Still, there is no precise data produced by the Government of Pakistan which examines with due diligence the issue of forced conversion. Consequently, this study, while acknowledging the gap in precise data, will only use official statistics and records from reliable sources. For instance, the Centre of Social Justice (CSJ) conducted in-depth research of all the forced conversion cases from mainstream and social media, court orders, and police reports during the years 2013-2020, in order to overcome this lacunae. It appears that in a total of 162 cases of forced conversion, the issue affects all minority groups, although Hindu minor girls in Sindh province are the biggest victims (Ali, 2021). Precisely, according to the collected data by the CSJ, 88 (54 percent) victims were Hindu girls, while 72 (44 percent) were Christians, 1 (0.62 percent) were Sikhs, and 1 (0.62 percent) were Kalash (CSJ, 2020). Instead, province wise, 84 (51.85 percent) of cases had occurred in the Punjab province; 71 (43.83 percent) of these incidents had also taken place in Sindh, while 2 (1.23 percent) each were reported in the Federal and Khyber Pakhtunkhwa areas, and 1(0.62 percent) occurred in Balochistan (CSJ, 2020). Moreover, the report reveals another tragic aspect ( i.e. almost half the converted victims were minors). Yet, 37 percent of cases did not mention the age, consequently, the ratio might likely be even higher (CSJ, 2020). The CSJ worryingly stated that these numbers are only the tip of the iceberg because many cases will never be reported at all due to the socio-economic and cultural position of those vulnerable to attack (CSJ, 2020).
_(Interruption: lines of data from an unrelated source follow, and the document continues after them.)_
(** *** The workers *)

Lemma exec_move_ok v x :
  sys_inv b x ->
  (forall i script now rand d, v = MRun i script now rand -> running x !! i = Some (WDump d) ->
     header_whole script) ->
  exec_move v x <> Undef /\
  forall y, exec_move v x = Ret y -> (y = x \/ sys_step b x y) /\ rest (sv_el (srv y)) = rest (sv_el (srv x)).
Proof.
  intros I Hd. destruct x as [s ws ds]. destruct v as [|i script now rand|]; cbn.
  - destruct (worker_take (sv_wq s)) as [[w q]|] eqn:E; (split; [done|]); intros y [= <-]; [|by split; [left|]].
    split; [|done]. right. by apply step_take.
  - destruct (ws !! i) as [w|] eqn:E; [|split; [done|]; intros y [= <-]; by split; [left|]].
    assert (Hs : run_work script now rand ds w s <> Undef).
    { destruct w as [j|d]; [|eapply run_dump_safe; [apply I..|by eapply list_elem_of_lookup_2|by eapply Hd]].
      eapply (running_safe b (Sys s ws ds) (WIo j)); [exact I|by eapply list_elem_of_lookup_2|done]. }
    destruct (run_work script now rand ds w s) as [[ds' s']| | | |] eqn:Ew; try (by split; intros).
    split; [done|]. intros y [= <-]. split; [|exact (run_work_keeps _ _ _ _ _ _ _ _ Ew)].
    right. rewrite <- (take_drop_middle ws i w E) at 1. rewrite delete_take_drop.
    by eapply step_run.
  - split; [done|]. intros y [= <-]. split; [|done]. right. apply step_shrink.
Qed.

Lemma workers_ok n m :
  loop_inv m -> wp (m_workers k n) (fun _ m' => loop_inv m' /\ rest (m_el m') = rest (m_el m) /\
    m_step m' = (m_step m + n)%nat /\ workers_moved (m_sys m) (m_sys m')) m.
Proof.
  revert m. induction n as [|n IH]; intros m I; cbn; wp_steps; [split_and!; [done..|by rewrite Nat.add_0_r|apply rtc_refl]|].
  apply wp_ask. wp_steps. cbn.
  destruct (exec_move_ok (k_move k (m_step m) (m_sys m)) (m_sys m)) as [Hs Hr];
    [by apply loop_inv_sys|intros i script now rand d Hv Hw; by eapply (ko_dump _ _ K)|].
  apply wp_lift_any; [done|destruct Hmv as [|Hn]; [done|]; by intros ?%Hn|].
  intros x Hx. destruct (Hr x Hx) as [R Hrest]. wp_steps. eapply wp_mono; [apply IH|].
  - destruct R as [->|R]; [by eapply loop_inv_same|]. eapply loop_inv_step; [exact I|exact R|exact Hrest].
  - cbn. intros _ m' (I' & R' & -> & V). split_and!; [done|by rewrite R'|lia|].
    eapply rtc_l; [by eexists|exact V].
Qed.

Lemma preempt_ok m :
  loop_inv m -> wp (m_preempt k) (fun _ m' => loop_inv m' /\ fair b (m_ans m') (srv (m_sys m')) /\
    rest (m_el m') = rest (m_el m) /\ m_step m' = (m_step m + 1 + k_moves k (m_step m))%nat /\
    workers_moved (m_sys m) (m_sys m')) m.
Proof.
  intros I. unfold m_preempt. wp_step. apply wp_ask. wp_use workers_ok; [by eapply loop_inv_same|].
  cbn. intros _ m1 (I1 & R1 & S1 & V1). wp_steps. cbn.
  split_and!; [by eapply loop_inv_same|apply K|exact R1|lia|exact V1].
Qed.

(** *** File events *)

(** A program on the machine that is one on the server, while the answers are [a]. *)
Definition lifts {A} (a : answers) (q : prog machine A) (p : M A) : Prop :=
  forall m, m_ans m = a -> q m = on_srv p m.

Lemma lifts_bind {A B} a (q : prog machine A) (p : M A) (g : A -> prog machine B) (f : A -> M B) :
  lifts a q p -> (forall x, lifts a (g x) (f x)) -> lifts a (q ≫= g) (p ≫= f).
Proof.
  intros Hq Hg m Hm. unfold mbind, prog_bind. rewrite Hq by done. unfold on_srv at 1 2.
  destruct (p (srv (m_sys m))) as [[x s]| | | |]; cbn; try done. by rewrite Hg.
Qed.

Lemma lifts_slot {B} a fd (g : aeFileEvent proc connptr -> prog machine B) f :
  (forall fe, lifts a (g fe) (f fe)) ->
  lifts a (m ← pget; fe ← plift (ev_at (m_el m) fd); g fe) (s ← pget; fe ← plift (ev_at (sv_el s) fd); f fe).
Proof.
  intros Hg m Hm. unfold mbind, prog_bind, pget, plift, on_srv, m_el. cbn.
  destruct (ev_at (sv_el (srv (m_sys m))) fd) as [fe| | | |]; cbn; try done. by rewrite Hg.
Qed.

Lemma lifts_call a p fd d mask : lifts a (call_proc m_call p fd d mask) (call_proc (call a) p fd d mask).
Proof. intros m <-. by destruct p. Qed.

Lemma lifts_ret {A} a (x : A) : lifts a (mret x) (mret x).
Proof. by intros [n b' [s ws ds]] Hm. Qed.

(** The loop on the machine is the loop on the server. *)
Lemma lifts_process_fired a fd mask :
  lifts a (process_fired m_el m_call fd mask) (process_fired sv_el (call a) fd mask).
Proof.
  unfold process_fired. apply lifts_slot. intros fe. cbv zeta. apply lifts_bind.
  - destruct (negb _); [apply lifts_call|apply lifts_ret].
  - intros _. apply lifts_slot. intros fe'. destruct (negb (_ =? 0)); [|apply lifts_ret].
    destruct (_ || _); [apply lifts_call|apply lifts_ret].
Qed.

Lemma on_srv_ok {A} (p : M A) (Q : A -> server_t -> Prop) (R : A -> machine -> Prop) m :
  wp p Q (srv (m_sys m)) ->
  (forall a s, Q a s -> p (srv (m_sys m)) = Ret (a, s) ->
     R a (set_m_sys (Sys s (running (m_sys m)) (disks (m_sys m))) m)) ->
  wp (on_srv p) R m.
Proof.
  intros W H. rewrite wp_def. rewrite wp_def in W. unfold on_srv.
  destruct (p (srv (m_sys m))) as [[a s]| | | |]; cbn; auto.
Qed.

Lemma fired_ok m fd mask :
  may_wait -> loop_inv m -> fair b (m_ans m) (srv (m_sys m)) -> 0 <= fd < DEF_MAX_CLIENTS ->
  wp (process_fired m_el m_call fd mask) (fun _ => loop_inv) m.
Proof.
  intros Hw I Hf Hfd. pose proof (loop_inv_sys _ I) as [Is _].
  eapply wp_ext; [by apply lifts_process_fired|].
  eapply on_srv_ok; [eapply process_fired_ok; [apply no_guard_off|apply no_guard_busy|apply no_guard_jobs|by left|exact Is|done|apply Hf|apply Hf]|].
  intros [] s' _ E. eapply loop_inv_step; [exact I| |exact (process_fired_keeps _ _ _ _ _ _ E)].
  destruct m as [n a [s ws ds]]. cbn in *. by eapply step_event.
Qed.

(** The kernel watches only descriptors of the table. *)
Lemma watched_in_table m fd :
  loop_inv m -> is_Some (epoll (m_el m) !! fd) -> 0 <= fd < DEF_MAX_CLIENTS.
Proof.
  intros I [e He]. destruct (loop_inv_sys _ I) as [Is _]. destruct (si_env _ _ _ _ _ _ _ Is) as [CI _].
  pose proof (ci_ev _ _ _ _ CI) as E. rewrite <- (ci_size _ _ _ _ CI), <- (ei_len _ E).
  unfold m_el in He. rewrite (ei_epoll _ E) in He. unfold mask_of in He.
  destruct (Z.ltb_spec fd 0); [done|]. destruct (events _ !! Z.to_nat fd) eqn:El; [|done].
  apply lookup_lt_Some in El. unfold zlen. lia.
Qed.

Lemma fill_fired_ok size j evs :
  0 <= j -> j + zlen evs <= size ->
  exists fired, fill_fired size j evs = Ret fired /\
    forall fd mask, (fd, mask) ∈ fired -> exists e, (fd, e) ∈ evs.
Proof.
  revert j. induction evs as [|[fd e] evs IH]; intros j Hj Hs; cbn.
  { exists []. split; [done|]. by intros ? ? ?%not_elem_of_nil. }
  rewrite zlen_cons in Hs. pose proof (zlen_nonneg evs). destruct (Z.leb_spec size j); [lia|].
  destruct (IH (j + 1)) as (fired & -> & Hf); [lia|lia|]. cbn. eexists. split; [done|].
  intros fd' mask [[= -> _]|Hin]%elem_of_cons; [exists e; by left|].
  destruct (Hf _ _ Hin) as [e' He']. exists e'. by right.
Qed.
Lemma process_fired_data a fd mask ws s :
  data_inv ws ds [] s -> sv_inv ws [] s -> 0 <= fd < DEF_MAX_CLIENTS -> 0 <= e_rand (a_env a) ->
  (0 <= a_accept a -> fresh_fd svc (a_accept a) s) ->
  post (process_fired sv_el (call a) fd mask) (fun _ s' => data_inv ws ds [] s') s.
Proof.
  intros I A Hfd Hr Hacc. unfold process_fired. post_steps.
  destruct (slot_at _ _ _ _ _ _ _ A Hfd) as (fe & E & Hfe).
  match goal with H : ev_at _ _ = _ |- _ => rewrite E in H; injection H as <- end.
  eapply (post_mono _ _ _ _ (post_wp _ _ _ _ (read_part_ok _ _ _ _ a ws s fd mask fe
    (no_guard_off fd) (no_guard_busy ws s) (no_guard_jobs ws s) A Hfd Hr Hacc Hfe)
    (read_part_data a fe fd mask ws s I A))). intros _ s1 [A1 I1]. post_steps.
  match goal with |- context [wfileProc ?x] => set (fe' := x) in * end.
  destruct (negb _); [|by post_steps]. destruct (_ || _); [|by post_steps].
  unfold call_proc. destruct (wfileProc fe'); [by apply call_data|by post_steps].
Qed.

End Loop.
End Inv.

(** ** The works *)

Section Works.
Context (K : spy_file_index_entry_t -> file_rec -> Prop) (KI : spy_file_index_entry_t -> Prop) {KC : KnownIds}.
Implicit Types (ws : list work) (s : server_t) (ds : disks_t).

Definition set_heap (h : gmap cptr spy_chunk_t) (st : store_t) : store_t :=
  StoreT h (chunks st) (chunk_index st) (n_chunks st) (max_chunk_id st) (file_index st).

(** A write to chunk [p] keeps what is stored, in this chunk and in the others. *)
Section Step.
Context (st : store_t) (ds : disks_t) (p : cptr) (ch ch' : spy_chunk_t) (disk disk' : list byte).
Hypothesis (Hch : chunk_heap st !! p = Some ch) (Hd : ds !! p = Some disk).
Hypothesis Hstep : chunk_step ch disk ch' disk'.
Abbreviation st' := (set_heap (<[p := ch']> (chunk_heap st)) st).
Abbreviation ds' := (<[p := disk']> ds).
(** X15. In [FileTabs], every rendered tab stands for the file at its
    own position: its caption is that file's name, and after a click on it
    the component shows that file's content, keeps the same captions, and
    highlights that tab and no other. *)
Theorem tab_click_shows_file (files : list GeneratedFile) (activeIdx i : nat)
  (tabs : list Tab) (shown : option jsstring) (tab : Tab) :
  FileTabs files activeIdx = Some (tabs, shown) ->
  nth_error tabs i = Some tab ->
  exists file tabs',
    nth_error files i = Some file
    /\ caption tab = name file
    /\ FileTabs files (selects tab) = Some (tabs', Some (content file))
    /\ map caption tabs' = map caption tabs
    /\ forall j t, nth_error tabs' j = Some t -> (highlighted t = true <-> j = i).
Proof.
  intros Hview Htab.
  assert (Hne : files <> []) by (intros ->; discriminate Hview).
  rewrite (FileTabs_some _ _ Hne) in Hview. injection Hview as <- <-.
  rewrite tabs_from_nth in Htab.
  destruct (nth_error files i) as [file|] eqn:Hfile; [|discriminate Htab].
  injection Htab as <-. cbn [caption selects Nat.add].
  exists file, (tabs_from 0 files i). split; [reflexivity|]. split; [reflexivity|].
  split; [rewrite (FileTabs_some _ _ Hne), Hfile; reflexivity|].
  split.
  - apply nth_error_ext. intros j. rewrite !nth_error_map, !tabs_from_nth.
    destruct (nth_error files j); reflexivity.
  - intros j t Ht. rewrite tabs_from_nth in Ht.
    destruct (nth_error files j); [|discriminate Ht].
    injection Ht as <-. cbn [highlighted Nat.add]. rewrite Nat.eqb_eq.
    split; intros ->; reflexivity.
Qed.

(** X16. When [activeIdx] of [FileTabs] is past the end of a non-empty
    list (the index is kept when a shorter list arrives), the tabs are
    all rendered, none is highlighted, and no content is shown. *)
Theorem stale_tab_shows_nothing (files : list GeneratedFile) (activeIdx : nat) :
  files <> [] -> List.length files <= activeIdx ->
  exists tabs,
    FileTabs files activeIdx = Some (tabs, None)
    /\ map caption tabs = map name files
    /\ forallb (fun t => negb (highlighted t)) tabs = true.
Proof.
  intros Hne Hout. exists (tabs_from 0 files activeIdx).
  rewrite (FileTabs_some _ _ Hne).
  split; [|split].
  - apply nth_error_None in Hout. rewrite Hout. reflexivity.
  - apply nth_error_ext. intros j. rewrite !nth_error_map, tabs_from_nth.
    destruct (nth_error files j); reflexivity.
  - apply forallb_forall. intros t Ht. apply In_nth_error in Ht as [j Hj].
    assert (Hlt : j < List.length files).
    { rewrite <- (tabs_from_length files activeIdx 0). apply nth_error_Some.
      rewrite Hj. discriminate. }
    rewrite tabs_from_nth in Hj. destruct (nth_error files j); [|discriminate Hj].
    injection Hj as <-. cbn [highlighted Nat.add].
    apply negb_true_iff, Nat.eqb_neq. lia.
Qed.

(* ================================================================== *)
(** * The further properties at sample inputs *)
(* ================================================================== *)

Lemma add_then_remove_witness :
  let env := env_replying (inl (Error [])) in
  let added := add_package env boot (str "nginx") in
  packages_of added = packages_of boot ++ [str "nginx"]
  /\ newPackage (state (world added)) = []
  /\ packages_of (step env added (ClickRemovePackage (str "nginx"))) = packages_of boot.
Proof.
  intros env.
  apply (add_then_remove env boot (str "nginx")).
  - intros H. vm_compute in H. discriminate H.
  - intros H. vm_compute in H.
    repeat (destruct H as [H|H]; [discriminate H|]). exact H.
Defined.

Lemma rejected_add_keeps_input_witness :
  let env := env_replying (inl (Error [])) in
  In (str "curl") (packages_of boot)
  /\ state (world (add_package env boot (str "curl")))
     = set_newPackage (str "curl") (state (world boot)).
Proof.
  intros env.
  assert (Hin : In (str "curl") (packages_of boot)) by (vm_compute; auto).
  split; [exact Hin|].
  apply (rejected_add_keeps_input env boot (str "curl")). right. exact Hin.
Defined.



Lemma request_ignores_version_witness :
  let c := config initial_state in
  version (with_version c (str "22.04")) <> version c
  /\ blueprint_request (with_version c (str "22.04")) = blueprint_request c.
Proof.
  intros c. split.
  - intros H. vm_compute in H. discriminate H.
  - apply (request_ignores_version (with_version c (str "22.04")) c).
    repeat split.
Defined.

Lemma exported_bundle_regenerates_witness :
  let fs := [readme; build_script] in
  let env := replying_text (toUSVString (JSON.stringify (files_json fs) 2)) in
  let w := new_world initial_state in
  run env (generateISOBlueprint (config initial_state)) w
  = (Fulfilled (files_json fs), called w).
Proof.
  intros fs env w.
  exact (exported_bundle_regenerates env (config initial_state) w
           {| text := Some (toUSVString (JSON.stringify (files_json fs) 2)) |} fs
           eq_refl eq_refl).
Defined.

Lemma tab_click_shows_file_witness :
  let files := [readme; build_script] in
  let tab := {| caption := name build_script; highlighted := false; selects := 1 |} in
  exists file tabs',
    nth_error files 1 = Some file
    /\ caption tab = name file
    /\ FileTabs files (selects tab) = Some (tabs', Some (content file))
    /\ map caption tabs' = map caption (tabs_from 0 files 0)
    /\ forall j t, nth_error tabs' j = Some t -> (highlighted t = true <-> j = 1).
Proof.
  intros files tab.
  exact (tab_click_shows_file files 0 1 (tabs_from 0 files 0)
           (Some (content readme)) tab eq_refl eq_refl).
Defined.

Lemma stale_tab_shows_nothing_witness :
  let files := [readme; build_script] in
  exists tabs,
    FileTabs files 2 = Some (tabs, None)
    /\ map caption tabs = map name files
    /\ forallb (fun t => negb (highlighted t)) tabs = true.
Proof.
  intros files.
  apply (stale_tab_shows_nothing files 2); [discriminate | simpl; lia].
Defined.
Lemma mapM_err_In (A B : Type) (f : A -> result B) (xs : list A) (x : exn) :
  mapM f xs = Err x -> exists a, In a xs /\ f a = Err x.
Proof.
  induction xs as [| a xs IH]; simpl; [discriminate |].
  destruct (f a) as [b | y] eqn:Ha; simpl.
  - destruct (mapM f xs) as [bs | y]; simpl; [discriminate |].
    intros H. injection H as <-. destruct (IH eq_refl) as (a' & Hin & Ha').
    exists a'. split; [right; exact Hin | exact Ha'].
  - intros H. injection H as <-. exists a. split; [left; reflexivity | exact Ha].
Qed.

Lemma mapM_ok_iff (A B : Type) (f : A -> result B) (xs : list A) :
  is_ok (mapM f xs) = true <-> forall a, In a xs -> is_ok (f a) = true.
Proof.
  induction xs as [| a xs IH]; simpl.
  - split; [intros _ a [] | reflexivity].
  - destruct (f a) as [b | y] eqn:Ha; simpl.
    + destruct (mapM f xs) as [bs | y]; simpl in *.
      * split; [| reflexivity]. intros _ a' [<- | Hin]; [rewrite Ha; reflexivity |].
        apply (proj1 IH eq_refl). exact Hin.
      * split; [discriminate |]. intros H. apply IH. intros a' Hin. apply H. right. exact Hin.
    + split; [discriminate |]. intros H. specialize (H a (or_introl eq_refl)).
      rewrite Ha in H. exact H.
Qed.

Lemma mapM_ok_In (A B : Type) (f : A -> result B) (xs : list A) (ys : list B) (y : B) :
  mapM f xs = Ok ys -> In y ys -> exists a, In a xs /\ f a = Ok y.
Proof.
  intros H. apply mapM_ok_Forall2 in H.
  induction H as [| a b xs ys Hab _ IH]; intros Hin; [contradiction |].
  destruct Hin as [<- | Hin].
  - exists a. split; [left; reflexivity | exact Hab].
  - destruct (IH Hin) as (a' & Ha' & Hf). exists a'. split; [right; exact Ha' | exact Hf].
Qed.

Lemma mapM_total (A B : Type) (P : B -> Prop) (f : A -> result B) (xs : list A) :
  (forall a, In a xs -> exists b, f a = Ok b /\ P b) ->
  exists bs, mapM f xs = Ok bs /\ length bs = length xs /\ Forall P bs.
Proof.
  induction xs as [| a xs IH]; intros H; simpl.
  - exists []. repeat split. constructor.
  - destruct (H a (or_introl eq_refl)) as (b & Hb & HP).
    destruct IH as (bs & Hbs & Hlen & Hall); [intros a' Hin; apply H; right; exact Hin |].
    exists (b :: bs). rewrite Hb, Hbs. simpl. repeat split; [lia | constructor; assumption].
Qed.
Definition on_plan (s : state) : result :=
  let '(events1, s1) :=
    if started then
      let text := item_text item in
      let s' :=
        match text with
        | Some t => with_planBuffers (insert itemId t) s
        | None => s
        end in
      ([item_event "plan_item_started"
          [ids; text_field "text" text; text_field "status" status]], s')
    else ([], s) in
  if completed then
    let text := or_opt (item_text item) (planBuffers s1 !! itemId) in
    (events1 ++
       [item_event "plan_item_completed"
          [ids; text_field "text" text; text_field "status" status]],
     with_planBuffers (delete itemId) s1)
  else (events1, s1).

Definition on_commandExecution (s : state) : result :=
  let '(events1, s1) :=
    if started then
      let command := extractCommand (pick item ["command"; "cmd"; "args"]) in
      let cwd := asString (pick item ["cwd"; "workingDirectory"; "working_directory"]) in
      let autoApproved := asBoolean (pick item ["autoApproved"; "auto_approved"]) in
      let meta :=
        put_text "turn_id" turnId
          (put_text "thread_id" threadId
             (put_bool "auto_approved" autoApproved
                (put_text "cwd" cwd
                   (put_text "command" command [])))) in
      ([item_event "exec_command_begin" [ids; meta; text_field "status" status]],
       with_commandMeta (insert itemId meta) s)
    else ([], s) in
  if completed then
    let meta := or_else (commandMeta s1 !! itemId) [] in
    let output :=
      or_opt (asText (pick item ["output"; "result"; "stdout"]))
        (commandOutputBuffers s1 !! itemId) in
    let stderr := asText (prop item "stderr") in
    let error := asText (prop item "error") in
    let exitCode := asNumber (pick item ["exitCode"; "exit_code"; "exitcode"]) in
    (events1 ++
       [item_event "exec_command_end"
          [ ids; meta;
            text_field "output" output;
            text_field "stderr" stderr;
            text_field "error" error;
            number_field "exit_code" exitCode;
            text_field "status" status ]],
     with_commandOutputBuffers (delete itemId) (with_commandMeta (delete itemId) s1))
  else (events1, s1).

Definition on_fileChange (s : state) : result :=
  let '(events1, s1) :=
    if started then
      let changes := extractChanges (pick item ["changes"; "change"; "diff"]) in
      let autoApproved := asBoolean (pick item ["autoApproved"; "auto_approved"]) in
      let meta :=
        put_text "turn_id" turnId
          (put_text "thread_id" threadId
             (put_bool "auto_approved" autoApproved
                (put_record "changes" changes []))) in
      ([item_event "patch_apply_begin" [ids; meta; text_field "status" status]],
       with_fileChangeMeta (insert itemId meta) s)
    else ([], s) in
  if completed then
    let meta := or_else (fileChangeMeta s1 !! itemId) [] in
    let stdout :=
      or_opt (asText (pick item ["stdout"; "output"]))
        (fileChangeOutputBuffers s1 !! itemId) in
    let stderr := asText (prop item "stderr") in
    let success :=
      asBoolean
        (coalesce (pick item ["success"; "ok"; "applied"])
           (VBool (match prop item "status" with
                   | VStr st => String.eqb st "completed"
                   | _ => false
                   end))) in
    (events1 ++
       [item_event "patch_apply_end"
          [ ids; meta;
            text_field "stdout" stdout;
            text_field "stderr" stderr;
            [("success", VBool (or_else success false))];
            text_field "status" status ]],
     with_fileChangeOutputBuffers (delete itemId) (with_fileChangeMeta (delete itemId) s1))
  else (events1, s1).

(** [item.result ?? item.output ?? null] and [item.error ?? null] *)
Definition end_fields : obj :=
  [ ("output", first_defined [prop item "result"; prop item "output"; VNull]);
    ("error", coalesce (prop item "error") VNull) ].

Definition on_mcpToolCall (s : state) : result :=
  let server := asString (prop item "server") in
  let tool := asString (prop item "tool") in
  let name :=
    match server, tool with
    | Some sv, Some tl => "mcp__" +:+ sv +:+ "__" +:+ tl
    | _, _ => or_else tool "mcp_tool_call"
    end in
  if started then
    ([item_event "mcp_tool_call_begin"
        [ ids;
          [ ("name", VStr name);
            ("input", first_defined [prop item "arguments"; prop item "input"; VNull]) ];
          text_field "status" status ]], s)
  else
    ([item_event "mcp_tool_call_end"
        [ids; [("name", VStr name)]; end_fields; text_field "status" status]], s).

Definition on_collabToolCall (s : state) : result :=
  let tool := or_else (asString (prop item "tool")) "collab_tool_call" in
  if started then
    ([item_event "collab_tool_call_begin"
        [ ids;
          [ ("name", VStr tool);
            ("input",
             VObj
               [ ("sender_thread_id", pick item ["senderThreadId"; "sender_thread_id"]);
                 ("receiver_thread_id", pick item ["receiverThreadId"; "receiver_thread_id"]);
                 ("new_thread_id", pick item ["newThreadId"; "new_thread_id"]);
                 ("prompt", prop item "prompt");
                 ("agent_status", pick item ["agentStatus"; "agent_status"]) ]) ];
          text_field "status" status ]], s)
  else
    ([item_event "collab_tool_call_end"
        [ids; [("name", VStr tool)]; end_fields; text_field "status" status]], s).

Definition on_webSearch (s : state) : result :=
  if started then
    ([item_event "web_search_begin"
        [ ids;
          [ ("name", VStr "web_search");
            ("input",
             VObj [ ("query", prop item "query");
                    ("action", coalesce (prop item "action") VNull) ]) ];
          text_field "status" status ]], s)
  else
    ([item_event "web_search_end"
        [ids; [("name", VStr "web_search")]; end_fields; text_field "status" status]], s).

Definition on_imageView (s : state) : result :=
  if started then
    ([item_event "image_view_begin"
        [ ids;
          [ ("name", VStr "image_view");
            ("input",
             VObj [ ("path",
                     match asString (prop item "path") with
                     | Some p => VStr p
                     | None => VNull
                     end) ]) ];
          text_field "status" status ]], s)
  else
    ([item_event "image_view_end"
        [ids; [("name", VStr "image_view")]; end_fields; text_field "status" status]], s).

Definition on_reviewMode (type : string) (s : state) : result :=
  ([item_event type
      [ ids;
        [("review", coalesce (prop item "review") VNull)];
        text_field "status" status ]], s).

Definition on_contextCompaction (s : state) : result :=
  ([item_event
      (if started then "context_compaction_started" else "context_compaction_completed")
      [ids; text_field "status" status]], s).

(** The chain of [if (itemType === ...)] tests; [None] when no test
    succeeds and control falls out of the branch. *)
Definition on_item (itemType : string) (s : state) : option result :=
  if String.eqb itemType "agentmessage" then Some (on_agentMessage s)
  else if String.eqb itemType "reasoning" then Some (on_reasoning s)
  else if String.eqb itemType "plan" then Some (on_plan s)
  else if String.eqb itemType "commandexecution" then Some (on_commandExecution s)
  else if String.eqb itemType "filechange" then Some (on_fileChange s)
  else if String.eqb itemType "mcptoolcall" then Some (on_mcpToolCall s)
  else if String.eqb itemType "collabtoolcall" then Some (on_collabToolCall s)
  else if String.eqb itemType "websearch" then Some (on_webSearch s)
  else if String.eqb itemType "imageview" then Some (on_imageView s)
  else if String.eqb itemType "enteredreviewmode" then Some (on_reviewMode "review_mode_entered" s)
  else if String.eqb itemType "exitedreviewmode" then Some (on_reviewMode "review_mode_exited" s)
  else if String.eqb itemType "contextcompaction" then Some (on_contextCompaction s)
  else None.

End ItemHandlers.

Definition delta_text (paramsRecord : record) : option string :=
  asString (pick paramsRecord ["delta"; "text"; "message"]).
This research will focus on this major issue, namely Pakistan and the forced conversion of religious minorities. Firstly, it will analyse the international obligations that Pakistan must comply with under international human rights law. Then, the focus will be switched to the national level, exploring the national law and its lacunae. Finally, it will look  at certain motivations why this issue is still present in Pakistan. Length-wise, this paper presents major limitations because it cannot take into consideration all the drivers of this phenomenon.

International Human Rights Obligations 

Pakistan has ratified several international human rights treaties which contain guarantees of protection of individuals belonging to minorities, gender equality and non-discrimination. 

The most important ones, in this case, are enclosed in the Convention on the Rights of the Child (CRC, 1989) and in the International Covenant on Civil and Political Rights (ICCPR, 1966). The CRC is the first universal instrument to recognise that a child has rights that must be strongly respected by State Parties (CRC, 1989). Indeed, State Parties must provide special protection for children in the exercise of their rights under the Convention and submit periodical reports to the CRC Committee on national implementations in the exercise of these rights (CRC, 1989). Specifically, according to Article 14 CRC, State Parties must respect a “child’s right to freedom of thought, conscience, and religion, making clear that Governments should not interfere with children’s religious freedoms, beliefs and identities (CRC, 1989; Ali, 2021). Recognition of the rights of the child to freedom of thought, conscience and religion in accordance with this international convention is considered a fundamental human rights value (Ali, 2021).

Pakistan has additionally ratified the International Covenant on Civil and Political Rights (ICCPR, 1966), which guarantees individuals (not only children) from early and forced marriages (APPG, 2021). Article 23(3) of the ICCPR states that “no marriage shall be entered into without the free and full consent of the intending spouses”, explicitly prohibiting forced marriages.

However, in Pakistan, the ratification of international treaties must pass through an executive act (Ali, 2019).  Therefore, an international agreement cannot be applied as law, unless the Government passes a specific conversion law addressing that treaty which gives full enforcement power within its jurisdiction (Shehla Zia vs. WAPDA, 1994).  Thus, the responsibility to enact the international obligations through a precise law is laid on the Parliament. When this does not take place, the Member State, in this case, Pakistan, would be in violation of its international agreements. It is indeed fundamental to note that, under  International Law (IL), State Parties have positive duties to protect children and individuals not only from their agents but also against acts committed by private persons or entities that would impair the enjoyment of these human rights.[1] In other words, they have positive obligations to prevent human rights violations from occurring within their jurisdiction.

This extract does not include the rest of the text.